Resistance to sodium fluoroacetate

Different tammar populations have varying levels of resistance to sodium fluoroacetate. Mainland Western tammars appear to be the most resistant, while those on Kangaroo Island are much more vulnerable. Tammars from New Zealand are also vulnerable, as the poison has been successfully used to control their populations. Tammars from East and West Wallabi Islands and Garden Island, which do not have plants containing sodium fluoroacetate, are less resistant than mainland Western tammars but are more resistant than those from Kangaroo Island. This suggests that tammars originated in South Australia and developed a resistance to sodium fluoroacetate when they reached Western Australia, where the poison is found in plants.

Model organism

The tammar wallaby is a model organism for studying marsupial biology, as well as mammal biology in general. It has been used in the fields of reproductive biology, immunology, metabolism, neurobiology and many others. Its "seasonal and lactational control of its reproduction" make its reproduction particularly suited for study. Tammars are inexpensive to keep in captivity and are easy to handle. They also breed well, especially if there is at least one male for five females. Tammars used for scientific study are generally housed in outdoor pens with access to water and shelter, which is closer to their natural habitat than a laboratory.

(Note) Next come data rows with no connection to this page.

(** * Campus commute tracker: live bus tracking and bus selection

    A shallow embedding of the two page components that carry the
    application's logic,

    - [src/pages/TrackBus.tsx]: the geo-distance calculator
      ([calculateDistance]), the proximity evaluator
      ([checkProximityToStops]), the location subscription
      ([subscribeToLocationUpdates], [loadLatestLocation]) and the live
      marker ([updateBusMarker]);
    - [src/pages/StudentDashboard.tsx]: the bus selection
      ([handleSelectBus]).

    Conventions of the embedding.

    - In the modules [JS], [Geo] and [TrackBus] a JavaScript [number]
      holding a coordinate or a distance is a real number ([R]) and
      [Math.sin], [Math.cos], [Math.sqrt], [Math.atan2] are the mathematical
      functions: what is proved there of [calculateDistance] is proved of
      the formula the code evaluates, in exact arithmetic.
    - The module [Double] is [calculateDistance] again, in the arithmetic
      the program runs in: IEEE 754 binary64, with the engine's [Math.sin],
      [Math.cos] and [Math.atan2] as a parameter. There the haversine term
      of two nearly antipodal points can round to a value just above 1,
      [Math.sqrt (1 - a)] is NaN and so is the distance.
    - The hosted backend, the toast library and the map widget are
      collaborators: every call the code makes to one of them is appended to
      a trace, and what the backend answers is an input of the model.
    - An asynchronous function is split at its [await]: the part before it
      issues the request, the part after it is a handler run when the
      environment delivers the answer. *)

From Stdlib Require Import Reals Lra Lia List String ZArith Bool Sorted.
From Stdlib Require PrimFloat.
Import ListNotations.

Local Open Scope string_scope.
Local Open Scope list_scope.
Local Open Scope R_scope.

(* ================================================================== *)
(** * The JavaScript numeric primitives the code uses *)
(* ================================================================== *)

Module JS.

(** [Number(x)] applied to a value that already is a number. *)
Definition Number (x : R) : R := x.

(** [Math.atan2(y, x)]: the angle of the point [(x, y)], in the range
    (-PI, PI], by the usual case analysis on the quadrant. *)
Definition atan2 (y x : R) : R :=
  match total_order_T 0 x with
  | inleft (left _) (* 0 < x *) => atan (y / x)
  | inleft (right _) (* x = 0 *) =>
      match total_order_T 0 y with
      | inleft (left _) => PI / 2
      | inleft (right _) => 0
      | inright _ => - (PI / 2)
      end
  | inright _ (* x < 0 *) =>
      if Rle_dec 0 y then atan (y / x) + PI else atan (y / x) - PI
  end.

(** [x < y] on numbers, as a boolean. *)
Definition lt (x y : R) : bool := if Rlt_dec x y then true else false.

(** Truthiness of a string: the empty string is falsy. *)
Definition truthy (v : string) : bool := negb (String.eqb v EmptyString).

End JS.

(* ================================================================== *)
(** * Geo-distance calculator (TrackBus.tsx, lines 200-210) *)
(* ================================================================== *)

Module Geo.
Import JS.

(** The haversine term [a] of [calculateDistance]. *)
Definition haversine_a (lat1 lon1 lat2 lon2 : R) : R :=
  let dLat := (lat2 - lat1) * PI / 180 in
  let dLon := (lon2 - lon1) * PI / 180 in
  sin (dLat / 2) * sin (dLat / 2) +
  cos (lat1 * PI / 180) * cos (lat2 * PI / 180) *
  sin (dLon / 2) * sin (dLon / 2).

(** [calculateDistance], as written: the [atan2] form. *)
Definition calculateDistance (lat1 lon1 lat2 lon2 : R) : R :=
  let R := 6371 in
  let dLat := (lat2 - lat1) * PI / 180 in
  let dLon := (lon2 - lon1) * PI / 180 in
  let a :=
    sin (dLat / 2) * sin (dLat / 2) +
    cos (lat1 * PI / 180) * cos (lat2 * PI / 180) *
    sin (dLon / 2) * sin (dLon / 2) in
  let c := 2 * atan2 (sqrt a) (sqrt (1 - a)) in
  R * c.




End Geo.

(* ================================================================== *)
(** * The geo-distance calculator in double precision *)
(* ================================================================== *)

Module Double.
Import PrimFloat.
Local Open Scope float_scope.

(** [Math.sin], [Math.cos] and [Math.atan2] belong to the JavaScript
    engine: ECMAScript leaves their precision to the implementation, and
    [calculateDistance] takes them as a parameter. The operators [+], [-],
    [*], [/] and [Math.sqrt] are those of IEEE 754 binary64, rounding to
    nearest. *)
Record Engine : Type := mkEngine {
  Math_sin : float -> float;
  Math_cos : float -> float;
  Math_atan2 : float -> float -> float
}.

(** [Math.PI], the double nearest to the number. *)
Definition Math_PI : float := 0x1.921fb54442d18p+1.

Definition Math_sqrt (x : float) : float := sqrt x.

(** The haversine term [a] of [calculateDistance]. *)
Definition haversine_a (Math : Engine) (lat1 lon1 lat2 lon2 : float) : float :=
  let dLat := (lat2 - lat1) * Math_PI / 180 in
  let dLon := (lon2 - lon1) * Math_PI / 180 in
  Math_sin Math (dLat / 2) * Math_sin Math (dLat / 2) +
  Math_cos Math (lat1 * Math_PI / 180) * Math_cos Math (lat2 * Math_PI / 180) *
  Math_sin Math (dLon / 2) * Math_sin Math (dLon / 2).

(** [calculateDistance] (lines 200-210), operation by operation. *)
Definition calculateDistance (Math : Engine) (lat1 lon1 lat2 lon2 : float)
    : float :=
  let R := 6371 in
  let dLat := (lat2 - lat1) * Math_PI / 180 in
  let dLon := (lon2 - lon1) * Math_PI / 180 in
  let a :=
    Math_sin Math (dLat / 2) * Math_sin Math (dLat / 2) +
    Math_cos Math (lat1 * Math_PI / 180) * Math_cos Math (lat2 * Math_PI / 180) *
    Math_sin Math (dLon / 2) * Math_sin Math (dLon / 2) in
  let c := 2 * Math_atan2 Math (Math_sqrt a) (Math_sqrt (1 - a)) in
  R * c.

(** [PROXIMITY_THRESHOLD] (line 182): the double the literal [0.005]
    denotes. *)
Definition PROXIMITY_THRESHOLD : float := 0x1.47ae147ae147bp-8.





End Double.

(* ================================================================== *)
(** * The tracking page (TrackBus.tsx) *)
(* ================================================================== *)

Module TrackBus.
Import JS Geo.

(** [interface BusLocation] *)
Module BusLocation.
Record t : Type := mk {
  latitude : R;
  longitude : R;
  timestamp : string
}.
End BusLocation.

(** [interface Stop] *)
Module Stop.
Record t : Type := mk {
  id : string;
  name : string;
  latitude : R;
  longitude : R;
  stop_order : Z
}.
End Stop.

(** A [[lng, lat]] pair handed to the map widget. *)
Definition LngLat : Type := (R * R)%type.

(** A query built with the backend client:
    [from(table).select(columns).eq(column, value)], optionally
    [.order(column, { ascending })], [.limit(n)] and [.single()]. *)
Record Query : Type := mkQuery {
  q_from : string;
  q_select : string;
  q_eq : string * string;
  q_order : option (string * bool);
  q_limit : option nat;
  q_single : bool
}.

The genomes of marsupials are of great interest to scientists studying comparative genomics, and the study of tammars has provided much information about the genetics of marsupials and mammals in general. Marsupials are at a convenient degree of evolutionary divergence from humans; mice are too close and have not developed many different functions, while birds are genetically too remote. Key immune genes from the tammar wallaby were isolated and studied in 2009, and the full genome was sequenced in 2011. Sequencing of the tammar genome found "innovation in reproductive and lactational genes, rapid evolution of germ cell genes, and incomplete, locus-specific X inactivation". The researchers also found new HOX genes that control gene expression, as well as novel microRNAs. The tammar genome appears to have more rearrangements than those of both the human and the gray short-tailed opossum, another sequenced marsupial.

Potential pharmaceutical use

A compound in the milk of the tammar wallaby called AGG01 has the potential to be a new and powerful antibiotic. AGG01 is a protein, and in laboratory tests has proven to be 100 times more effective than penicillin. It has killed over 99% of the pathogenic bacteria, (both Gram-positive and Gram-negative), that it was incubated with, including Salmonella, Proteus vulgaris and Staphylococcus aureus. It also killed one species of fungus. Subsequent analysis of the genome has led to the discovery of several cathelicidin peptides, which could also be used as antibiotics.

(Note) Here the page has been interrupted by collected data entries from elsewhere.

(** *** The further properties at work on the small exchange *)
Import Toy Scenarios MoreScenarios.
#[local] Open Scope string_scope.

Lemma maintain_strategy_last_check_witness :
  timedelta_seconds (min_check_interval (buyer (of_Z 1000)))
    <= now (book true) - last_check tracking /\
  result (maintain_strategy (buyer (of_Z 1000)) 10 tracking (book true)) = Ret tt /\
  last_check (final (maintain_strategy (buyer (of_Z 1000)) 10 tracking (book true)))
  = now (final_world (maintain_strategy (buyer (of_Z 1000)) 10 tracking (book true))).
Proof.
  assert (H1 : timedelta_seconds (min_check_interval (buyer (of_Z 1000)))
               <= now (book true) - last_check tracking)
    by (vm_compute; discriminate).
  assert (H2 : result (maintain_strategy (buyer (of_Z 1000)) 10 tracking (book true)) = Ret tt)
    by (vm_compute; reflexivity).
  split; [exact H1|]. split; [exact H2|].
  exact (proj1 (maintain_strategy_last_check (E := toy_exchange) (buyer (of_Z 1000)) 10
                  tracking (book true)) H1 H2).
Defined.

Lemma maintain_strategy_stays_disabled_witness :
  disabled (set_disabled true tracking) = true /\
  disabled (final (maintain_strategy (buyer (of_Z 1000)) 10 (set_disabled true tracking)
                     (book true))) = true.
Proof.
  split; [reflexivity|].
  apply (maintain_strategy_stays_disabled (E := toy_exchange) (buyer (of_Z 1000)) 10).
  reflexivity.
Defined.

Lemma get_top_prices_takes_first_witness :
  qualifying (buyer (of_Z 1000)) Buy high_book = Some high_buy /\
  top_price Buy (final (get_top_prices (buyer (of_Z 1000)) init_state high_book)) = of_Z 1000.
Proof.
  assert (H : qualifying (buyer (of_Z 1000)) Buy high_book = Some high_buy)
    by (vm_compute; reflexivity).
  split; [exact H|].
  exact (proj1 (get_top_prices_takes_first (E := toy_exchange) (buyer (of_Z 1000)) Buy
                  init_state high_book high_buy H)).
Defined.

(** The filters of the small exchange return orders under the ids of orders
    that they were given. *)
Lemma toy_filters_keep_ids (t : side) : keeps_ids (filter_orders (E := toy_exchange) t).
Proof.
  intros l o Hin. destruct t; cbn in Hin.
  - apply filter_In in Hin as [Hin _]. now apply in_map.
  - apply in_map_iff in Hin as (o' & <- & Hin).
    apply filter_In in Hin as [Hin _]. now apply (in_map order_id) in Hin.
Qed.

Lemma get_top_prices_skips_own_orders_witness :
  qualifying (buyer (of_Z 1000)) Sell book_with_own_sell = Some (invert foreign_sell) /\
  own_ids_seen book_with_own_sell = ["sell-1.7.8"] /\
  ~ In (order_id (invert foreign_sell)) (own_ids_seen book_with_own_sell).
Proof.
  assert (H : qualifying (buyer (of_Z 1000)) Sell book_with_own_sell
              = Some (invert foreign_sell))
    by (vm_compute; reflexivity).
  split; [exact H|]. split; [reflexivity|].
  exact (proj2 (get_top_prices_skips_own_orders (E := toy_exchange) (buyer (of_Z 1000)) Sell
                  init_state book_with_own_sell (invert foreign_sell)
                  (toy_filters_keep_ids Sell) H)).
Defined.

Gut microbiota related with greenhouse effect

The foregut of the tammar wallaby contains species of bacteria belonging to the phyla Firmicutes, Bacteroidetes and Proteobacteria. Within the phylum Proteobacteria, species of the family Succinivibrionaceae are the most abundant and a new species named WG–1 was discovered. WG–1 is a capnophilic bacterium. This has important environmental implications as the bacteria produces less methane than others and does not require CO₂ to survive. Research suggests that this information could be used to reduce carbon production in livestock.